An unexpected feeling of hope welled within her. Giddy with relief, she was about to slide the broken frame onto her nose, but the touch of the organza spurred another round of painful memories.
“But, Mama, I don’t want to wear glasses!”
“You need to see, Susan.”
“But they make me look ugly!”
“They look fine—besides, it’s important to do well in school. You can take
them off when you get home.”
She shuddered and slid the broken glasses into her skirt pocket. She had hated wearing glasses, hated wearing anything that came between her and the world that loved to admire her. At sixteen, with the proceeds of her first paycheck, she’d bought contacts. At thirty-five she’d invested in LASIK surgery.

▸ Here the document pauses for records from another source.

(** What [get_pitch_data] delivers before the tick sanitises it.  A
    [frequency_hz] or [cents_offset] that is not a number, and a
    [confidence] that is not a finite number, are [None]. *)
Record RawPitch := mkRawPitch {
  raw_frequency_hz : option Q;
  raw_confidence : option Q;
  raw_note_name : option string;
  raw_cents_offset : option Q
}.

Record App := mkApp {
  capture : Capture;
  status : string;
  inputLevel : Q;
  rawInputLevel : Q;
  inputLevelRef : Q;
  rawInputLevelRef : Q;
  pitchData : PitchData;
  pollTimerRef : option Z;
  pollErrorCountRef : Z;
  pollInFlightRef : bool
}.

Definition set_capture v (a : App) :=
  mkApp v (status a) (inputLevel a) (rawInputLevel a) (inputLevelRef a)
    (rawInputLevelRef a) (pitchData a) (pollTimerRef a) (pollErrorCountRef a)
    (pollInFlightRef a).
Definition setStatus v (a : App) :=
  mkApp (capture a) v (inputLevel a) (rawInputLevel a) (inputLevelRef a)
    (rawInputLevelRef a) (pitchData a) (pollTimerRef a) (pollErrorCountRef a)
    (pollInFlightRef a).
Definition setInputLevel v (a : App) :=
  mkApp (capture a) (status a) v (rawInputLevel a) (inputLevelRef a)
    (rawInputLevelRef a) (pitchData a) (pollTimerRef a) (pollErrorCountRef a)
    (pollInFlightRef a).
Definition setRawInputLevel v (a : App) :=
  mkApp (capture a) (status a) (inputLevel a) v (inputLevelRef a)
    (rawInputLevelRef a) (pitchData a) (pollTimerRef a) (pollErrorCountRef a)
    (pollInFlightRef a).
Definition set_inputLevelRef v (a : App) :=
  mkApp (capture a) (status a) (inputLevel a) (rawInputLevel a) v
    (rawInputLevelRef a) (pitchData a) (pollTimerRef a) (pollErrorCountRef a)
    (pollInFlightRef a).
Definition set_rawInputLevelRef v (a : App) :=
  mkApp (capture a) (status a) (inputLevel a) (rawInputLevel a) (inputLevelRef a)
    v (pitchData a) (pollTimerRef a) (pollErrorCountRef a)
    (pollInFlightRef a).
Definition setPitchData v (a : App) :=
  mkApp (capture a) (status a) (inputLevel a) (rawInputLevel a) (inputLevelRef a)
    (rawInputLevelRef a) v (pollTimerRef a) (pollErrorCountRef a)
    (pollInFlightRef a).
Definition set_pollTimerRef v (a : App) :=
  mkApp (capture a) (status a) (inputLevel a) (rawInputLevel a) (inputLevelRef a)
    (rawInputLevelRef a) (pitchData a) v (pollErrorCountRef a)
    (pollInFlightRef a).
Definition set_pollErrorCountRef v (a : App) :=
  mkApp (capture a) (status a) (inputLevel a) (rawInputLevel a) (inputLevelRef a)
    (rawInputLevelRef a) (pitchData a) (pollTimerRef a) v
    (pollInFlightRef a).
Definition set_pollInFlightRef v (a : App) :=
  mkApp (capture a) (status a) (inputLevel a) (rawInputLevel a) (inputLevelRef a)
    (rawInputLevelRef a) (pitchData a) (pollTimerRef a) (pollErrorCountRef a)
    v.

She didn’t need glasses now, but Mark did, and she’d found a pair. “Which only goes to prove,” she whispered, threading her way through the strewn trash, “that even ugly things can serve a purpose.”
Weary and restless, Kevin wandered into the cave and followed the winding tunnel. Mark hadn’t found any cisterns in the spaces beyond, but Kevin wanted to explore them for himself.
He passed the cavern where they had tried to rest and continued through the passageway. The sand was no longer smooth in the tunnel; several pairs of feet had disturbed the sand. He stopped to listen, but other than the relentless sound of the surf, he heard nothing.
He was near the opening of another grotto when the world went fuzzy and the stone walls began to shift. He stopped and braced himself against a rock. Mark had warned them that dehydration could result in dizziness, so it was a wonder they weren’t all reeling.
When the world around him had regained its edges, Kevin noticed a single footprint in the sand—someone else had passed this way, someone with a small foot. He followed the trail until the tunnel split into two channels, then he checked the ground. The sand here was hard packed and unmarked. Impossible to tell which way his predecessor went.
He listened but heard only the distant rumble of the sea and the soughing of the wind. With nothing but instinct to guide him, he turned to the left and followed a narrower tunnel as it twisted through other caverns and grottos.
He stopped when the passageway ended at a black cavern. For a moment he feared he was standing at the precipice of a pit, then the space beyond lightened. He watched, fascinated, as the black faded to gray, then brightened to the greenish lights of the fluorescents in the Genuine Old Time Candy Company boardroom.
Was this another symptom of dehydration? A tremor of mingled fear and anticipation shot through him as shaded outlines morphed into three-dimensional characters. The silence filled with the creak of chairs. He breathed in the scents of paper and furniture polish as he recognized the men around the table: Thomas Barton, company president; Harold Jewell, chief financial officer; various other department heads; and . . . Kevin Carter, chief marketing officer.